Extracted records:
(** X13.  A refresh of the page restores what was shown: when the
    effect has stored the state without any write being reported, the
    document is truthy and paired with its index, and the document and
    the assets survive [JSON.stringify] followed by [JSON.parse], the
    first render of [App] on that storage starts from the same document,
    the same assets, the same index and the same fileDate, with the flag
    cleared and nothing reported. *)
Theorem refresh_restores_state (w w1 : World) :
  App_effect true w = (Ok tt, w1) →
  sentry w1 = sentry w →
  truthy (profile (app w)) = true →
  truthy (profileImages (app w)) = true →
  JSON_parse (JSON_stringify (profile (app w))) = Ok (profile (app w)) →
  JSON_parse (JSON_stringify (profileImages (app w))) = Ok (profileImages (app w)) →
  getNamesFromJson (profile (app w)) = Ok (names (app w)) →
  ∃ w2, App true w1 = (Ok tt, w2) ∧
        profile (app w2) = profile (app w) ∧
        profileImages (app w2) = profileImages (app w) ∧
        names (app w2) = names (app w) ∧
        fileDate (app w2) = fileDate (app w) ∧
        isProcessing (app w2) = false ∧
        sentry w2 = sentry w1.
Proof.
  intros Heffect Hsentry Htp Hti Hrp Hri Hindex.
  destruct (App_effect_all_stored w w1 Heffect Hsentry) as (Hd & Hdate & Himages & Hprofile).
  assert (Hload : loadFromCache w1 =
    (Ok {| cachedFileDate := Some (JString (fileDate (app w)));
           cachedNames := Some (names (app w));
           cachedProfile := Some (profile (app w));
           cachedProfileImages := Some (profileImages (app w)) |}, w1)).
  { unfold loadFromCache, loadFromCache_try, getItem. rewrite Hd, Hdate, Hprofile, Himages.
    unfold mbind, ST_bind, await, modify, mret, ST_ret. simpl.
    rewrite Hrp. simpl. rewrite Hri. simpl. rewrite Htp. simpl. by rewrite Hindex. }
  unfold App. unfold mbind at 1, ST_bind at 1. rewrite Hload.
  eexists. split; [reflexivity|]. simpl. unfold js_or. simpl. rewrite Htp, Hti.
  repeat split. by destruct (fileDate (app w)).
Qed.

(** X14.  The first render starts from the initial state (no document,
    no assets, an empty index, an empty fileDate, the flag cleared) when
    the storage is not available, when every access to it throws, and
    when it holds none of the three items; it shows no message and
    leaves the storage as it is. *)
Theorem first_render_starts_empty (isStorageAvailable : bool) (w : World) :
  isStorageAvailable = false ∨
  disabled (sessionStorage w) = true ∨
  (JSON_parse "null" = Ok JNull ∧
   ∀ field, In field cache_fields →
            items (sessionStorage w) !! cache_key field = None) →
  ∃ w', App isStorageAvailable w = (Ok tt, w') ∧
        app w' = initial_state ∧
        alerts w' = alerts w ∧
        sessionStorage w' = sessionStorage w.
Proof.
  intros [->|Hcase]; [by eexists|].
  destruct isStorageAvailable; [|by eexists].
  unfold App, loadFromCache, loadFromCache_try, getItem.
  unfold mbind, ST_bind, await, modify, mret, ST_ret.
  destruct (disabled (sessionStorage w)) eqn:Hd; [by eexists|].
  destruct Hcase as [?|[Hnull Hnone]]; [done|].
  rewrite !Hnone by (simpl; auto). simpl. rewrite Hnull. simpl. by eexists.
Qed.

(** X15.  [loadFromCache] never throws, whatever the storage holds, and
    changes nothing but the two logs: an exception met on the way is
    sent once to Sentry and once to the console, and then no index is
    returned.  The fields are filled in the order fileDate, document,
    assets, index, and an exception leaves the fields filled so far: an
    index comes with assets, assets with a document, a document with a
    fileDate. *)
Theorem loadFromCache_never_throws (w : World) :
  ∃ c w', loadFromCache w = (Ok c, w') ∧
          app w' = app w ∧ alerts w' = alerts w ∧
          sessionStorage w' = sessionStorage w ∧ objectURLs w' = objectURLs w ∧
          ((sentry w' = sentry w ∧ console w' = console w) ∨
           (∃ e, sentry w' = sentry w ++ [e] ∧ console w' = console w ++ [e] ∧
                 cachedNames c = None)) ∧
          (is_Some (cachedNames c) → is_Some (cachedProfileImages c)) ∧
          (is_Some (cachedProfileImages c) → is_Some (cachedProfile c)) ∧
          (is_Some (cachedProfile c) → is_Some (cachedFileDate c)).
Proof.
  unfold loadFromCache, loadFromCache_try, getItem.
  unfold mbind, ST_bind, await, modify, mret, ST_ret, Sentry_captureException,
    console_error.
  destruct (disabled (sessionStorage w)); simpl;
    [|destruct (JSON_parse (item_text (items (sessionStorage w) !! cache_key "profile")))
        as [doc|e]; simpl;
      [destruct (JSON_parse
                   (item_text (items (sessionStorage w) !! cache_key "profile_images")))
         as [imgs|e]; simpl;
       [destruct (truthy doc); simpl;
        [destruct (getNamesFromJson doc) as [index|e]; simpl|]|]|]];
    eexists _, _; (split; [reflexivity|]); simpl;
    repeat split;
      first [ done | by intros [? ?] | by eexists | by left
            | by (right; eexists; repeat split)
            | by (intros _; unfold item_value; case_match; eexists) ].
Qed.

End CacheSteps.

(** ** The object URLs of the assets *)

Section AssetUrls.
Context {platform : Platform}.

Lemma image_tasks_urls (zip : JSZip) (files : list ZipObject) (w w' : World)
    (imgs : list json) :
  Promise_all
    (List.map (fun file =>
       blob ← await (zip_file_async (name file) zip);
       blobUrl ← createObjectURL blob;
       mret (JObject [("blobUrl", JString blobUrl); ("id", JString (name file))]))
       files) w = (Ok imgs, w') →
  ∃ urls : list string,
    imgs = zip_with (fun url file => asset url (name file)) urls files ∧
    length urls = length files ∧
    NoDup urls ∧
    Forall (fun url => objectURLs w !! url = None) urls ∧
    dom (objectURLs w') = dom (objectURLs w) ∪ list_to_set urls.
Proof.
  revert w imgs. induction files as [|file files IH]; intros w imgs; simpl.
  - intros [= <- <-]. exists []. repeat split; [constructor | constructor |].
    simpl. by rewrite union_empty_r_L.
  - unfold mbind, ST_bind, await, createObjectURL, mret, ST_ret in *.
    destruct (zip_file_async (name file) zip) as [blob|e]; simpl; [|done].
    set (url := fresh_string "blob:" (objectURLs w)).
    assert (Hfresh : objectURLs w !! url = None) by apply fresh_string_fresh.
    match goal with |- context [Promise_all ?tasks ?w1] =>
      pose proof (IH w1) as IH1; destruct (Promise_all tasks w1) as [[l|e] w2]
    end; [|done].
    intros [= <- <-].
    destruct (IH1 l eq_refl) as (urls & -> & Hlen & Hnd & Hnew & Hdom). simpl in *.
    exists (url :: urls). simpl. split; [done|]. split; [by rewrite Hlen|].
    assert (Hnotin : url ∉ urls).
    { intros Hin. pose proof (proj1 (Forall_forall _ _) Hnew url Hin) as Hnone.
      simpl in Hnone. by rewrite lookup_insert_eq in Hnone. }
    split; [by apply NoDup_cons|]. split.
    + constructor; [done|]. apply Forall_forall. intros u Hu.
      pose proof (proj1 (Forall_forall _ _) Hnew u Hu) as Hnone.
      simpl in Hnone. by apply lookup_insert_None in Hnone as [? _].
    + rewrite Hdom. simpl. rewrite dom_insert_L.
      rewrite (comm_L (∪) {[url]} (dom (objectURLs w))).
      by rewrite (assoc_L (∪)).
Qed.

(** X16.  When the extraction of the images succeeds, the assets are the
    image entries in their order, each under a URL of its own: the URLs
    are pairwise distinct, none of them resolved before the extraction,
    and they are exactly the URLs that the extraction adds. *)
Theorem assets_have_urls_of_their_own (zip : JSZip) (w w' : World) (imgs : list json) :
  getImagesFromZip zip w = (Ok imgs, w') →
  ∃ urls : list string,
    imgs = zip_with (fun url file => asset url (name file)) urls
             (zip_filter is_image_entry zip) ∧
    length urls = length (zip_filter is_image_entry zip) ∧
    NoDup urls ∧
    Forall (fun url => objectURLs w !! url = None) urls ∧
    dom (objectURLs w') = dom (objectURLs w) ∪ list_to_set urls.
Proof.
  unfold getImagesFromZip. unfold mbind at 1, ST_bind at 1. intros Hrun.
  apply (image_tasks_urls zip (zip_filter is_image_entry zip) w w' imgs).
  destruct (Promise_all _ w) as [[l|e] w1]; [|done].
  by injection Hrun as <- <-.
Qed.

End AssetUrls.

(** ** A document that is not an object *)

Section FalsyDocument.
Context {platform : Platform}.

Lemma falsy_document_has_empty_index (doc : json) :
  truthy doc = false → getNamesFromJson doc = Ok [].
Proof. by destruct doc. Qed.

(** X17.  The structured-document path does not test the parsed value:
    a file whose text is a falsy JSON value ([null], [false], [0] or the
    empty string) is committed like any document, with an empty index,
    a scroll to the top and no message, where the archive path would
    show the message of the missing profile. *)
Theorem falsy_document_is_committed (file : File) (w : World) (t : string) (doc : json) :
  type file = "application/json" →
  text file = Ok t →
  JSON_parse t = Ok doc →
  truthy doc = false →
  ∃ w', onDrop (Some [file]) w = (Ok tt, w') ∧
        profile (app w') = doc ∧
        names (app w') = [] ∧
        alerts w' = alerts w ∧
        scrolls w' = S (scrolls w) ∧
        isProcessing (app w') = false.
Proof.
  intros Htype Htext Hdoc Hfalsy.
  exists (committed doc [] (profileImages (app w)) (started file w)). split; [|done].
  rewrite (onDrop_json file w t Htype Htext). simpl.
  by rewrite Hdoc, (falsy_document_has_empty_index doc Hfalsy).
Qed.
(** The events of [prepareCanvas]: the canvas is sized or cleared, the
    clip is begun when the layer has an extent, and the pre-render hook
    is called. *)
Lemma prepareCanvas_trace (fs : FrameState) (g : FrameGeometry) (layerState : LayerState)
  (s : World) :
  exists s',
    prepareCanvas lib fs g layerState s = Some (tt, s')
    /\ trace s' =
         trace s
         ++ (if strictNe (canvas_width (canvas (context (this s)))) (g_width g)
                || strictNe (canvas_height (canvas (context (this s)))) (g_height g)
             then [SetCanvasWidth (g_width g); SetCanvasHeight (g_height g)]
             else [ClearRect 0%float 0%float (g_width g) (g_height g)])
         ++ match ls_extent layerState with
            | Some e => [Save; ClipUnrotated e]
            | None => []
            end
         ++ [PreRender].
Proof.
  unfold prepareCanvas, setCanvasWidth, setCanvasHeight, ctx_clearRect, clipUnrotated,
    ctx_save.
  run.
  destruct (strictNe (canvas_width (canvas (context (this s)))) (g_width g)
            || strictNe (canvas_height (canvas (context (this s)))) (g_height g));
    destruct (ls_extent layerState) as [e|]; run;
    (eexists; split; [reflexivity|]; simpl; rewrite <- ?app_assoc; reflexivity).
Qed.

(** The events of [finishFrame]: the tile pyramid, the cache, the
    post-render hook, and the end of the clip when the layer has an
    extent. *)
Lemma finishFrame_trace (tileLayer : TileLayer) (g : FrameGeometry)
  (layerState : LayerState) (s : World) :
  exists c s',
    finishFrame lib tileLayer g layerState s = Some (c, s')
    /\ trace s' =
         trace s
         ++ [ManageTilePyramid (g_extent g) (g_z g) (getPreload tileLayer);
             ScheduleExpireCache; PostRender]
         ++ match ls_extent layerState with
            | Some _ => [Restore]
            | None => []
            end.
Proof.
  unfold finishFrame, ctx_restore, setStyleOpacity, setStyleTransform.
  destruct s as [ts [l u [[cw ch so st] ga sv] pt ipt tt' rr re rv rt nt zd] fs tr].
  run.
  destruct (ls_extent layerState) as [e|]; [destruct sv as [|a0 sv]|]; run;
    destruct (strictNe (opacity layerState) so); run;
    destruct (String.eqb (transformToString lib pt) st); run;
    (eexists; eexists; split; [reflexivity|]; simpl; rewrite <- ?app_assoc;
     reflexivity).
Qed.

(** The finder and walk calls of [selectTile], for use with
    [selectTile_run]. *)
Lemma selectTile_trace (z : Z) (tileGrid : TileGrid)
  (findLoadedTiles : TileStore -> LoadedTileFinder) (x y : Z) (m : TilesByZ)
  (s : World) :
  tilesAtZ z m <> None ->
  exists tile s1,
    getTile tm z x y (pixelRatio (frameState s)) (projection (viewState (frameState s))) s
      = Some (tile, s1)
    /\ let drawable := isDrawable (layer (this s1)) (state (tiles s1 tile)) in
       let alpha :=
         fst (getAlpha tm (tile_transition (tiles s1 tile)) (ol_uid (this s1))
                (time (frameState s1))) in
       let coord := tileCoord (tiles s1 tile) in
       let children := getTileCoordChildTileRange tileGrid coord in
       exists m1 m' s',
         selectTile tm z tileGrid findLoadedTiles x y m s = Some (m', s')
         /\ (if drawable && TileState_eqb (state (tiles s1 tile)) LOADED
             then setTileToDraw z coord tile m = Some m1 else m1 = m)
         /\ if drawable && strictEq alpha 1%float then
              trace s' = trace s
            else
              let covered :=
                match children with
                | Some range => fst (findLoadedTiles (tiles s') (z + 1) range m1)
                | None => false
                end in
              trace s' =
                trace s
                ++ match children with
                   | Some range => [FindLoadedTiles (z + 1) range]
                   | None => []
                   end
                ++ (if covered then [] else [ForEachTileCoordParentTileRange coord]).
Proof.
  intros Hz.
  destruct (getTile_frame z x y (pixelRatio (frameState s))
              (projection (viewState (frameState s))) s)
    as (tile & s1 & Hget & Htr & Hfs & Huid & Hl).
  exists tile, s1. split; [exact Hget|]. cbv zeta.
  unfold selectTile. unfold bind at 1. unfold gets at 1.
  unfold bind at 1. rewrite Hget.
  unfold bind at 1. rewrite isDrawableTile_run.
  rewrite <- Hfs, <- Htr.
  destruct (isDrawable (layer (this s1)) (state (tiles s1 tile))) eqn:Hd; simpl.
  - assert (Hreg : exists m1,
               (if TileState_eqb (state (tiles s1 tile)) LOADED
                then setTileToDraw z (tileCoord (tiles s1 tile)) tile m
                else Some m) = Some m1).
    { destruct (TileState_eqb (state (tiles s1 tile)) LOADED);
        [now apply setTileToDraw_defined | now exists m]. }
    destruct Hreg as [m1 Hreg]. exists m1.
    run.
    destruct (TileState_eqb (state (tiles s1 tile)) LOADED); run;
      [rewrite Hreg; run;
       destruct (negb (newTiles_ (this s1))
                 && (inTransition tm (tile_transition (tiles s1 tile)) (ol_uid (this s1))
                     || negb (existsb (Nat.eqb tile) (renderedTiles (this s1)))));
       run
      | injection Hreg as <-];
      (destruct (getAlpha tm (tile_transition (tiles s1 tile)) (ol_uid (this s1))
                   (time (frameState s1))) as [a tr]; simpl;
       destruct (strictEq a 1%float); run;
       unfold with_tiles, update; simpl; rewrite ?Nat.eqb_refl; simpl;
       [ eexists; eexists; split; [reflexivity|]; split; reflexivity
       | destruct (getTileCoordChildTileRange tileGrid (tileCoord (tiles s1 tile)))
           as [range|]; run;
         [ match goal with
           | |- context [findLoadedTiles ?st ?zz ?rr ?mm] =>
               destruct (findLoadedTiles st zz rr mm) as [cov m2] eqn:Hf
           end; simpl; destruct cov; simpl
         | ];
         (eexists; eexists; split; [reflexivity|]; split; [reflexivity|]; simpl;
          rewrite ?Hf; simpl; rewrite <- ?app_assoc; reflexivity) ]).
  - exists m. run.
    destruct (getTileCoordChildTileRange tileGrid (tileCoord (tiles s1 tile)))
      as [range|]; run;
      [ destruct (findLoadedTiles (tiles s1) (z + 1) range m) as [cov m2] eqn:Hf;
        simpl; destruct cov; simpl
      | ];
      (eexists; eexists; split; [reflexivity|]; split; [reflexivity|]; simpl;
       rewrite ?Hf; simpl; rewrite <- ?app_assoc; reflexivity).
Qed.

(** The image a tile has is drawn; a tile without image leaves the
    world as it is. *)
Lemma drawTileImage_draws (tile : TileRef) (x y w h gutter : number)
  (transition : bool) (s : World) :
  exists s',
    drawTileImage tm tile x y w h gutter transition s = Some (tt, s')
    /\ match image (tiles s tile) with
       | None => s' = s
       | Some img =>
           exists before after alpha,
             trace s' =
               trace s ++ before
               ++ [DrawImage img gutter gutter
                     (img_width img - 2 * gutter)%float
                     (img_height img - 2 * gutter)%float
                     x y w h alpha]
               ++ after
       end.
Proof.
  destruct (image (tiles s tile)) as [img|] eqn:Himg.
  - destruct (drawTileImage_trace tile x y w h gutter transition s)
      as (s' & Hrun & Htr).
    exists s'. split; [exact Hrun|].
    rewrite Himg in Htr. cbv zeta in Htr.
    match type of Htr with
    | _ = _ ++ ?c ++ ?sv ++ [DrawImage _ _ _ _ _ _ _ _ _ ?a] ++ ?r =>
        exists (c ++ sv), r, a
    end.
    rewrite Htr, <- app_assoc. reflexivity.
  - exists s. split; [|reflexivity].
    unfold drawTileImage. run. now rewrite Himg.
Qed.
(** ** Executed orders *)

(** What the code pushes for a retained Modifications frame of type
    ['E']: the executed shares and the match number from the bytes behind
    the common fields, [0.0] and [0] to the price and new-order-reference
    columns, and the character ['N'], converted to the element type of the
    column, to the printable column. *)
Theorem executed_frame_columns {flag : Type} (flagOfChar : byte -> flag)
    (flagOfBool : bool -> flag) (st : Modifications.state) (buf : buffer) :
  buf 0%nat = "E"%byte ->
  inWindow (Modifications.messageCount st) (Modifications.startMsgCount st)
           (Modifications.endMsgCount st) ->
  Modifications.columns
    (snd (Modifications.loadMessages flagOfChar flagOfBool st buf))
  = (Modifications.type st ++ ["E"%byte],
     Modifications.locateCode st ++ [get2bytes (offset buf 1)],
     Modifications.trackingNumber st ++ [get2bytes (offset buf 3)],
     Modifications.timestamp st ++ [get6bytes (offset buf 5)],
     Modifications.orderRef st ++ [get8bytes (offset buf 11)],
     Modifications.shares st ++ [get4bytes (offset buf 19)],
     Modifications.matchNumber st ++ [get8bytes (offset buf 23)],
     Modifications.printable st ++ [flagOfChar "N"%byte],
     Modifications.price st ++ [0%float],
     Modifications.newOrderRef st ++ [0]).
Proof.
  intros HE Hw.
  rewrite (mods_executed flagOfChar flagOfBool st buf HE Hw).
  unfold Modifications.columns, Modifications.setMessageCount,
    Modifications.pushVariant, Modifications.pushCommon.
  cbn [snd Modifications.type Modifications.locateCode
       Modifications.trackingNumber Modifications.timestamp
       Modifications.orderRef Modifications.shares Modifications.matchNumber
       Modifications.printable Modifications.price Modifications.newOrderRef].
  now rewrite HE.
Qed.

▶ **WHAT THE EXERCISE ASKS**
Output only the lines from the top of the entries through the one holding "leaves the storage as it is. *)", copied exactly.

▶ **RESPONSE TO THE TASK**
(** X13.  A refresh of the page restores what was shown: when the
    effect has stored the state without any write being reported, the
    document is truthy and paired with its index, and the document and
    the assets survive [JSON.stringify] followed by [JSON.parse], the
    first render of [App] on that storage starts from the same document,
    the same assets, the same index and the same fileDate, with the flag
    cleared and nothing reported. *)
Theorem refresh_restores_state (w w1 : World) :
  App_effect true w = (Ok tt, w1) →
  sentry w1 = sentry w →
  truthy (profile (app w)) = true →
  truthy (profileImages (app w)) = true →
  JSON_parse (JSON_stringify (profile (app w))) = Ok (profile (app w)) →
  JSON_parse (JSON_stringify (profileImages (app w))) = Ok (profileImages (app w)) →
  getNamesFromJson (profile (app w)) = Ok (names (app w)) →
  ∃ w2, App true w1 = (Ok tt, w2) ∧
        profile (app w2) = profile (app w) ∧
        profileImages (app w2) = profileImages (app w) ∧
        names (app w2) = names (app w) ∧
        fileDate (app w2) = fileDate (app w) ∧
        isProcessing (app w2) = false ∧
        sentry w2 = sentry w1.
Proof.
  intros Heffect Hsentry Htp Hti Hrp Hri Hindex.
  destruct (App_effect_all_stored w w1 Heffect Hsentry) as (Hd & Hdate & Himages & Hprofile).
  assert (Hload : loadFromCache w1 =
    (Ok {| cachedFileDate := Some (JString (fileDate (app w)));
           cachedNames := Some (names (app w));
           cachedProfile := Some (profile (app w));
           cachedProfileImages := Some (profileImages (app w)) |}, w1)).
  { unfold loadFromCache, loadFromCache_try, getItem. rewrite Hd, Hdate, Hprofile, Himages.
    unfold mbind, ST_bind, await, modify, mret, ST_ret. simpl.
    rewrite Hrp. simpl. rewrite Hri. simpl. rewrite Htp. simpl. by rewrite Hindex. }
  unfold App. unfold mbind at 1, ST_bind at 1. rewrite Hload.
  eexists. split; [reflexivity|]. simpl. unfold js_or. simpl. rewrite Htp, Hti.
  repeat split. by destruct (fileDate (app w)).
Qed.

(** X14.  The first render starts from the initial state (no document,
    no assets, an empty index, an empty fileDate, the flag cleared) when
    the storage is not available, when every access to it throws, and
    when it holds none of the three items; it shows no message and
    leaves the storage as it is. *)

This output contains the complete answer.